Collected data entries
=== Begin Enclosure ===

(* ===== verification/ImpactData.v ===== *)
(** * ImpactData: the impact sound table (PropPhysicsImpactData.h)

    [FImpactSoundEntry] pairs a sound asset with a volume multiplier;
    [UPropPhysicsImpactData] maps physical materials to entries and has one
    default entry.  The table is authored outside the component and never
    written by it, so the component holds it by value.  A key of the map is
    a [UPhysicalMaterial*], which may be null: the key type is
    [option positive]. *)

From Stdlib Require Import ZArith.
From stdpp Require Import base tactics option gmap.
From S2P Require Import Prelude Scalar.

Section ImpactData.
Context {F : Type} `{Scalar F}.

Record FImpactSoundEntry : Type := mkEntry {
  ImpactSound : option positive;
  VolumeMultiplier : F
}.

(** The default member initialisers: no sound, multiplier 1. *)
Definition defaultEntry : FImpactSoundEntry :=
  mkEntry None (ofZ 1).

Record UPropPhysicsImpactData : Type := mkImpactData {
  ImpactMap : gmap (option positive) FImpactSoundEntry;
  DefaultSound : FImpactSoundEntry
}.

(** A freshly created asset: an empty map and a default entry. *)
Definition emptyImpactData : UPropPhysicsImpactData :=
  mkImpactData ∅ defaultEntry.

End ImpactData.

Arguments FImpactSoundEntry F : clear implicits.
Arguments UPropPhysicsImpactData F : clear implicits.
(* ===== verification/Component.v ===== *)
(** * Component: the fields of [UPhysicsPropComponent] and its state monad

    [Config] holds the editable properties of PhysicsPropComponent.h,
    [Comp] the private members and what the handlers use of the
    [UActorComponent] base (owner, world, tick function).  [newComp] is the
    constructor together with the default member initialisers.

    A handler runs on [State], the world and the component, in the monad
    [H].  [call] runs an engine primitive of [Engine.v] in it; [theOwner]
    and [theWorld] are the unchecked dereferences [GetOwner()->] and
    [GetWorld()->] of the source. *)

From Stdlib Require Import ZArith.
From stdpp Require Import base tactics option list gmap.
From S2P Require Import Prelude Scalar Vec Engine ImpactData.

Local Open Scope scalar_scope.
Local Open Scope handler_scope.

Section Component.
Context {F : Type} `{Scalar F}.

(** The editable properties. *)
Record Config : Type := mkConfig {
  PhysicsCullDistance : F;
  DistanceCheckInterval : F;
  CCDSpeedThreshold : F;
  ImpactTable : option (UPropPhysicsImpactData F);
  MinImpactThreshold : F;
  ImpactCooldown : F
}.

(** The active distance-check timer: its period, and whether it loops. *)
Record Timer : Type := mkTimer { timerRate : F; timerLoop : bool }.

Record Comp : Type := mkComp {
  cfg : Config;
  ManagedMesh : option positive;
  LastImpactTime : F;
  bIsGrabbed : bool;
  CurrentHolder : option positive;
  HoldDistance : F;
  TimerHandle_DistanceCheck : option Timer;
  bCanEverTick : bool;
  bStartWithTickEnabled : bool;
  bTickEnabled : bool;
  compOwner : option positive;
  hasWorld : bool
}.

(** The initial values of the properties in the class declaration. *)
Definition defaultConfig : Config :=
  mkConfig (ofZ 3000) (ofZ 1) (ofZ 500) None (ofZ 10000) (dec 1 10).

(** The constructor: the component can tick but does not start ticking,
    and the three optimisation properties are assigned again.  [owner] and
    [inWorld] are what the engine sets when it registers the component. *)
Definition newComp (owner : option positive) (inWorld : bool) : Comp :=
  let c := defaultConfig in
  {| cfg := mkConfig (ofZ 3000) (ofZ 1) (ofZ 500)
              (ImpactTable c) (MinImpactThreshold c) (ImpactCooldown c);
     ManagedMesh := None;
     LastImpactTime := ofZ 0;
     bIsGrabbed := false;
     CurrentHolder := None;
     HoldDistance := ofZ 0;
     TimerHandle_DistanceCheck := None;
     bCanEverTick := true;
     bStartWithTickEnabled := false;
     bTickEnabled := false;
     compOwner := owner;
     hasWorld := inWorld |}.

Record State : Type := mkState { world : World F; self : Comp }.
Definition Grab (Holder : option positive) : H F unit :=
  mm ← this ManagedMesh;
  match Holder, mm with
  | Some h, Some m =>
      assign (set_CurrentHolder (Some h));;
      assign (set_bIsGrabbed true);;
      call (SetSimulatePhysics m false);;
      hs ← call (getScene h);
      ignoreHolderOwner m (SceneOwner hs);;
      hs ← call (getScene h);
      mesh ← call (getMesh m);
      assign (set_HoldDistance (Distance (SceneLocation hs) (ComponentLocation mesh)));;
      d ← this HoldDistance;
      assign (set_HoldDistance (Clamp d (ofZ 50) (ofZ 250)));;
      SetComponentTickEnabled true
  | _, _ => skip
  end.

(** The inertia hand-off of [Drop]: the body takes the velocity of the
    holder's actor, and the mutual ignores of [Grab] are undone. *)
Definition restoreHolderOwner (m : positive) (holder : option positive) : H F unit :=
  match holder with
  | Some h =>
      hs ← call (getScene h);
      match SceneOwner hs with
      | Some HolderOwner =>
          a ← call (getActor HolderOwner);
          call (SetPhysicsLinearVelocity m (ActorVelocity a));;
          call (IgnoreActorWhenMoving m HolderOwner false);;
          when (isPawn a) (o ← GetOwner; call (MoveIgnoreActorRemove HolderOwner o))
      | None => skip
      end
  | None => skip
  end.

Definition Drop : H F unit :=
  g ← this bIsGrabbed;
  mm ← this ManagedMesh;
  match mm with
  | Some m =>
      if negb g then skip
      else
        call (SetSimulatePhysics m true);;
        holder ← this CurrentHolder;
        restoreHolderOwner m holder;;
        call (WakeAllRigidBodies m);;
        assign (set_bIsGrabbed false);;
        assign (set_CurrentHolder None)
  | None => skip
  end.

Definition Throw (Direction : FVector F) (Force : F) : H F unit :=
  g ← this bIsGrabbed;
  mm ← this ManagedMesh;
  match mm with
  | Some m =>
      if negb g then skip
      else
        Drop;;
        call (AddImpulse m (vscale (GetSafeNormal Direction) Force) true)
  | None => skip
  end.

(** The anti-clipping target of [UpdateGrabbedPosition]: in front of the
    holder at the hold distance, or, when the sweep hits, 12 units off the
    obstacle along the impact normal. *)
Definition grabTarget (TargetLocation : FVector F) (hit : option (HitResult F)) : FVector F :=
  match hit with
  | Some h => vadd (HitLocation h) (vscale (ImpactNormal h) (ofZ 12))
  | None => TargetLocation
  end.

=== End Enclosure ===

Exercise objective -
Please go through the data and copy each line containing the word "positive".

Task output -
    [option positive]. *)
  ImpactSound : option positive;
  ImpactMap : gmap (option positive) FImpactSoundEntry;
  ManagedMesh : option positive;
  CurrentHolder : option positive;
  compOwner : option positive;
Definition newComp (owner : option positive) (inWorld : bool) : Comp :=
Definition Grab (Holder : option positive) : H F unit :=
Definition restoreHolderOwner (m : positive) (holder : option positive) : H F unit :=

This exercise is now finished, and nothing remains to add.